- WHAT THE EXERCISE ASKS
Return exactly those lines of the material below that fall between the line holding "resumed_chunk sn ctx (GpRun i opt n) →" and the line holding "- match goal", inclusive.

- GIVEN RECORDS
(** ** The primitives, in a resumed chunk *)

Lemma all_resumed_plot_if sn ctx b name :
  steps (emits (all_resumed sn ctx)) (plot_if b name).
Proof.
  unfold plot_if. destruct b; [| step]. apply emits_emit.
  apply all_resumed_cons; [done | apply segment_nil].
Qed.

Lemma all_resumed_dump_BO sn ctx rs name :
  steps (emits (all_resumed sn ctx)) (dump_BO rs name).
Proof.
  unfold dump_BO. step.
  - apply emits_emit. apply all_resumed_cons; [done | apply segment_nil].
  - apply quiet_emits; [apply _ | apply quiet_dump_each].
Qed.

Lemma all_resumed_call_minimize sn ctx k i f kw :
  resumed_chunk sn ctx (Minimize k i kw) →
  steps (emits (all_resumed sn ctx)) (call_minimize k i f kw).
Proof.
  intros Hok.
  apply emits_call; [apply _ | | | apply quiet_base_minimize]; intros;
    (apply all_resumed_cons; [done | apply segment_nil]).
Qed.

Lemma all_resumed_call_run sn ctx i opt f n :
  resumed_chunk sn ctx (GpRun i opt n) →
  steps (emits (all_resumed sn ctx)) (call_run i opt f n).
Proof.
  intros Hok.
  apply emits_call; [apply _ | | | apply quiet_run]; intros;
    (apply all_resumed_cons; [done | apply segment_nil]).
Qed.

(** Loading extends the context of what follows. *)
Lemma all_resumed_load sn ctx path {B} (k : OptimizeResult → M B) :
  (∀ r, steps (emits (all_resumed sn (ctx ++ [Load path r]))) (k r)) →
  steps (emits (all_resumed sn ctx)) (bind (load path) k).
Proof.
  intros Hk w. unfold bind, load, bind, read_file, emit, ret.
  destruct (files w !! resolve path) as [r |]; simpl.
  - match goal with |- emits _ _ (k r ?w1).2 =>
      destruct (Hk r w1) as (evs & Ht & HQ) end.
    exists (Load path r :: evs). simpl in Ht.
    split; [by rewrite Ht, <- app_assoc |].
    by apply all_resumed_cons.
  - exists []. split; [by rewrite app_nil_r | apply segment_nil].
Qed.

Lemma all_resumed_load_BO sn ctx handle {B}
    (k : list OptimizeResult → M B) :
  (∀ rs, steps (emits (all_resumed sn (ctx ++ [LoadBO handle rs]))) (k rs)) →
  steps (emits (all_resumed sn ctx)) (bind (load_BO handle) k).
Proof.
  intros Hk w. unfold load_BO.
  pose proof (quiet_emits (all_resumed sn ctx) _
                (steps_mapM quiet (λ path, read_file (resolve path)) handle
                   (λ x, quiet_read_file _)) w) as (e0 & Ht0 & _).
  assert (He0 : trace (mapM (λ path, read_file (resolve path)) handle w).2
                = trace w).
  { apply (steps_mapM quiet (λ path, read_file (resolve path)) handle
             (λ x, quiet_read_file _) w). }
  unfold bind at 1 2.
  destruct (mapM _ handle w) as [[rs | e |] w1]; simpl in *.
  - unfold bind, emit, ret. simpl.
    match goal with |- emits _ _ (k rs ?w2).2 =>
      destruct (Hk rs w2) as (evs & Ht & HQ) end.
    exists (LoadBO handle rs :: evs). simpl in Ht.
    split; [by rewrite Ht, He0, <- app_assoc |].
    by apply all_resumed_cons.
  - exists []. split; [by rewrite app_nil_r, He0 | apply segment_nil].
  - exists []. split; [by rewrite app_nil_r, He0 | apply segment_nil].
Qed.
End Protocol.

Section Branch_protocol.
Context `{Collaborators}.

Lemma quiet_no_load {A} (m : M A) : steps quiet m → steps (emits no_load) m.
Proof. apply quiet_emits, _. Qed.

Lemma quiet_all_resumed sn ctx {A} (m : M A) :
  steps quiet m → steps (emits (all_resumed sn ctx)) m.
Proof. apply quiet_emits, _. Qed.

Lemma getitem_Ok {A} (l : list A) i x : getitem l i = Ok x → l !! i = Some x.
Proof. unfold getitem. destruct (l !! i); congruence. Qed.

Lemma tell_new_Ok n m xs ys opt :
  tell (new_optimizer n m) xs ys = Ok opt →
  opt = mk_skopt_optimizer n m xs ys.
Proof.
  unfold tell, new_optimizer. destruct (_ =? _)%nat; simpl; congruence.
Qed.
End Branch_protocol.

Global Hint Resolve quiet_no_load quiet_all_resumed no_load_call_minimize
  no_load_call_run no_load_plot_if no_load_dump_BO all_resumed_plot_if
  all_resumed_dump_BO : steps.

(** Discharging [restored_from] and [resumed_chunk] for the chunk about to
    run: the load is among the events of the context. *)
Ltac solve_restored :=
  first
    [ left; eexists; split; [| split; reflexivity];
      apply list_elem_of_In; rewrite ?in_app_iff; simpl; solve [auto 10]
    | right; eexists _, _, _;
      split; [| split; [eassumption | split; reflexivity]];
      apply list_elem_of_In; rewrite ?in_app_iff; simpl; solve [auto 10] ].

Ltac solve_resumed :=
  repeat match goal with
         | H : getitem _ _ = Ok _ |- _ => apply getitem_Ok in H
         | H : tell (new_optimizer _ _) _ _ = Ok _ |- _ =>
             apply tell_new_Ok in H; subst
         end;
  simpl;
  lazymatch goal with
  | |- (_ → _) ∧ _ =>
      split;
      [ intros ?; first [reflexivity | discriminate]
      | eexists _, _; split; [reflexivity | split; [reflexivity |]];
        solve_restored ]
  | |- _ = _ ∧ _ = _ ∧ _ =>
      split; [reflexivity | split; [reflexivity | solve_restored]]
  end.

- WRITTEN ANSWER
  resumed_chunk sn ctx (GpRun i opt n) →
  steps (emits (all_resumed sn ctx)) (call_run i opt f n).
Proof.
  intros Hok.
  apply emits_call; [apply _ | | | apply quiet_run]; intros;
    (apply all_resumed_cons; [done | apply segment_nil]).
Qed.

(** Loading extends the context of what follows. *)
Lemma all_resumed_load sn ctx path {B} (k : OptimizeResult → M B) :
  (∀ r, steps (emits (all_resumed sn (ctx ++ [Load path r]))) (k r)) →
  steps (emits (all_resumed sn ctx)) (bind (load path) k).
Proof.
  intros Hk w. unfold bind, load, bind, read_file, emit, ret.
  destruct (files w !! resolve path) as [r |]; simpl.
  - match goal with |- emits _ _ (k r ?w1).2 =>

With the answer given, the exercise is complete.